--- Aim of the exercise ---
What is needed is an exact copy of the data that follows.

Collected data entries
● ● ● ● ●

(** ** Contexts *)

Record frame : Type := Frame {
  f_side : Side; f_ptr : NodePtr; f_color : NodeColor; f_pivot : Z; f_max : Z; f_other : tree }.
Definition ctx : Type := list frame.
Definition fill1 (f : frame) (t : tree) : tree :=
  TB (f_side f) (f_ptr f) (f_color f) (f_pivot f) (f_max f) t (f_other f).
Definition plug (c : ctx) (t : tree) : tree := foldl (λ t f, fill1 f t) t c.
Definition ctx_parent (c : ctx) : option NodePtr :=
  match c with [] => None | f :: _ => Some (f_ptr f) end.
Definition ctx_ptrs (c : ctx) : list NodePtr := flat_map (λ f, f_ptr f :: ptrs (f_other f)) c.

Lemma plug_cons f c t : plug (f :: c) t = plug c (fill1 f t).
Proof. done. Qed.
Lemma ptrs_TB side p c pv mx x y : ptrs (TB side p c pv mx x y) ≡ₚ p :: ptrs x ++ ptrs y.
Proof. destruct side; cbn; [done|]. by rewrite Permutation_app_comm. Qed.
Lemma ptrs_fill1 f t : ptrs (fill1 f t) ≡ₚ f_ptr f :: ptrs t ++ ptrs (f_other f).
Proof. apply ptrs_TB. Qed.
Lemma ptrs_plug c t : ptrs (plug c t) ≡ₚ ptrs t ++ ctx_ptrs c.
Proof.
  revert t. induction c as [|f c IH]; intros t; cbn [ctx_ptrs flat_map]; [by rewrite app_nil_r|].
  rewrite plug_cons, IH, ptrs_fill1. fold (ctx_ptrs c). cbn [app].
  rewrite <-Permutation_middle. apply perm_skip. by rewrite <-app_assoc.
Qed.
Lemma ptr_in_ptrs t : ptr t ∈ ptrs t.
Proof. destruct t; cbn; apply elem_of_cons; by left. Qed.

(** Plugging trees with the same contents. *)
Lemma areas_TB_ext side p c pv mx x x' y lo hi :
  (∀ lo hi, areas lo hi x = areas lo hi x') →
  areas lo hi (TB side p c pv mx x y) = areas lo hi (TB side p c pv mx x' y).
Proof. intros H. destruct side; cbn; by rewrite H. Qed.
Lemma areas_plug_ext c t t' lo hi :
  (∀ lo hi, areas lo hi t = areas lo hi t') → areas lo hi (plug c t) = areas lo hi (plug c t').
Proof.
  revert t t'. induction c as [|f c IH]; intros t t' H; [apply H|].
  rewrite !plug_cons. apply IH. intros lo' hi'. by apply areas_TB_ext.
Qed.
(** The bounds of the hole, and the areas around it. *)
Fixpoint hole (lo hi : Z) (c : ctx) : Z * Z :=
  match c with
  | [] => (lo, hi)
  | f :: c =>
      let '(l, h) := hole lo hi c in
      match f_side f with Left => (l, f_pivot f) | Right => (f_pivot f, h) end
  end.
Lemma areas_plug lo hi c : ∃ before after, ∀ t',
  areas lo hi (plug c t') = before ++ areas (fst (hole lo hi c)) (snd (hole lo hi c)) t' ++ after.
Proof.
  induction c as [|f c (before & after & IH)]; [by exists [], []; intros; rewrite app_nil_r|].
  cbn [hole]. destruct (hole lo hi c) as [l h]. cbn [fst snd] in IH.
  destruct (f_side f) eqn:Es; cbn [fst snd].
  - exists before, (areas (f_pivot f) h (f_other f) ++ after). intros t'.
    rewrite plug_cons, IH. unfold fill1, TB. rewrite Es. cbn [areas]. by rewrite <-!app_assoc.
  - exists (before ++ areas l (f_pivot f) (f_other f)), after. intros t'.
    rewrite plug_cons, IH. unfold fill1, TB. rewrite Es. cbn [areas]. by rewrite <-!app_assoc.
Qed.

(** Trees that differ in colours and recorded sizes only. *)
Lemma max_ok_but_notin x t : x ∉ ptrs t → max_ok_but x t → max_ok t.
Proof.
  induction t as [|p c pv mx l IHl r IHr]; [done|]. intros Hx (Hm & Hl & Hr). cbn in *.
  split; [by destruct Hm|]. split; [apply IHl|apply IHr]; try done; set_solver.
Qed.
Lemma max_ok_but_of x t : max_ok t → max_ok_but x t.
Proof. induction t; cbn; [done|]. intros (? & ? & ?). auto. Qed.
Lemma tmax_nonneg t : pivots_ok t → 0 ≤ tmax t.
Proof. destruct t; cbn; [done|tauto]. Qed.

● ● ● ● ●

--- The completed task ---
(** ** Contexts *)

Record frame : Type := Frame {
  f_side : Side; f_ptr : NodePtr; f_color : NodeColor; f_pivot : Z; f_max : Z; f_other : tree }.
Definition ctx : Type := list frame.
Definition fill1 (f : frame) (t : tree) : tree :=
  TB (f_side f) (f_ptr f) (f_color f) (f_pivot f) (f_max f) t (f_other f).
Definition plug (c : ctx) (t : tree) : tree := foldl (λ t f, fill1 f t) t c.
Definition ctx_parent (c : ctx) : option NodePtr :=
  match c with [] => None | f :: _ => Some (f_ptr f) end.
Definition ctx_ptrs (c : ctx) : list NodePtr := flat_map (λ f, f_ptr f :: ptrs (f_other f)) c.

Lemma plug_cons f c t : plug (f :: c) t = plug c (fill1 f t).
Proof. done. Qed.
Lemma ptrs_TB side p c pv mx x y : ptrs (TB side p c pv mx x y) ≡ₚ p :: ptrs x ++ ptrs y.
Proof. destruct side; cbn; [done|]. by rewrite Permutation_app_comm. Qed.
Lemma ptrs_fill1 f t : ptrs (fill1 f t) ≡ₚ f_ptr f :: ptrs t ++ ptrs (f_other f).
Proof. apply ptrs_TB. Qed.
Lemma ptrs_plug c t : ptrs (plug c t) ≡ₚ ptrs t ++ ctx_ptrs c.
Proof.
  revert t. induction c as [|f c IH]; intros t; cbn [ctx_ptrs flat_map]; [by rewrite app_nil_r|].
  rewrite plug_cons, IH, ptrs_fill1. fold (ctx_ptrs c). cbn [app].
  rewrite <-Permutation_middle. apply perm_skip. by rewrite <-app_assoc.
Qed.
Lemma ptr_in_ptrs t : ptr t ∈ ptrs t.
Proof. destruct t; cbn; apply elem_of_cons; by left. Qed.

(** Plugging trees with the same contents. *)
Lemma areas_TB_ext side p c pv mx x x' y lo hi :
  (∀ lo hi, areas lo hi x = areas lo hi x') →
  areas lo hi (TB side p c pv mx x y) = areas lo hi (TB side p c pv mx x' y).
Proof. intros H. destruct side; cbn; by rewrite H. Qed.
Lemma areas_plug_ext c t t' lo hi :
  (∀ lo hi, areas lo hi t = areas lo hi t') → areas lo hi (plug c t) = areas lo hi (plug c t').
Proof.
  revert t t'. induction c as [|f c IH]; intros t t' H; [apply H|].
  rewrite !plug_cons. apply IH. intros lo' hi'. by apply areas_TB_ext.
Qed.
(** The bounds of the hole, and the areas around it. *)
Fixpoint hole (lo hi : Z) (c : ctx) : Z * Z :=
  match c with
  | [] => (lo, hi)
  | f :: c =>
      let '(l, h) := hole lo hi c in
      match f_side f with Left => (l, f_pivot f) | Right => (f_pivot f, h) end
  end.
Lemma areas_plug lo hi c : ∃ before after, ∀ t',
  areas lo hi (plug c t') = before ++ areas (fst (hole lo hi c)) (snd (hole lo hi c)) t' ++ after.
Proof.
  induction c as [|f c (before & after & IH)]; [by exists [], []; intros; rewrite app_nil_r|].
  cbn [hole]. destruct (hole lo hi c) as [l h]. cbn [fst snd] in IH.
  destruct (f_side f) eqn:Es; cbn [fst snd].
  - exists before, (areas (f_pivot f) h (f_other f) ++ after). intros t'.
    rewrite plug_cons, IH. unfold fill1, TB. rewrite Es. cbn [areas]. by rewrite <-!app_assoc.
  - exists (before ++ areas l (f_pivot f) (f_other f)), after. intros t'.
    rewrite plug_cons, IH. unfold fill1, TB. rewrite Es. cbn [areas]. by rewrite <-!app_assoc.
Qed.

(** Trees that differ in colours and recorded sizes only. *)
Lemma max_ok_but_notin x t : x ∉ ptrs t → max_ok_but x t → max_ok t.
Proof.
  induction t as [|p c pv mx l IHl r IHr]; [done|]. intros Hx (Hm & Hl & Hr). cbn in *.
  split; [by destruct Hm|]. split; [apply IHl|apply IHr]; try done; set_solver.
Qed.
Lemma max_ok_but_of x t : max_ok t → max_ok_but x t.
Proof. induction t; cbn; [done|]. intros (? & ? & ?). auto. Qed.
Lemma tmax_nonneg t : pivots_ok t → 0 ≤ tmax t.
Proof. destruct t; cbn; [done|tauto]. Qed.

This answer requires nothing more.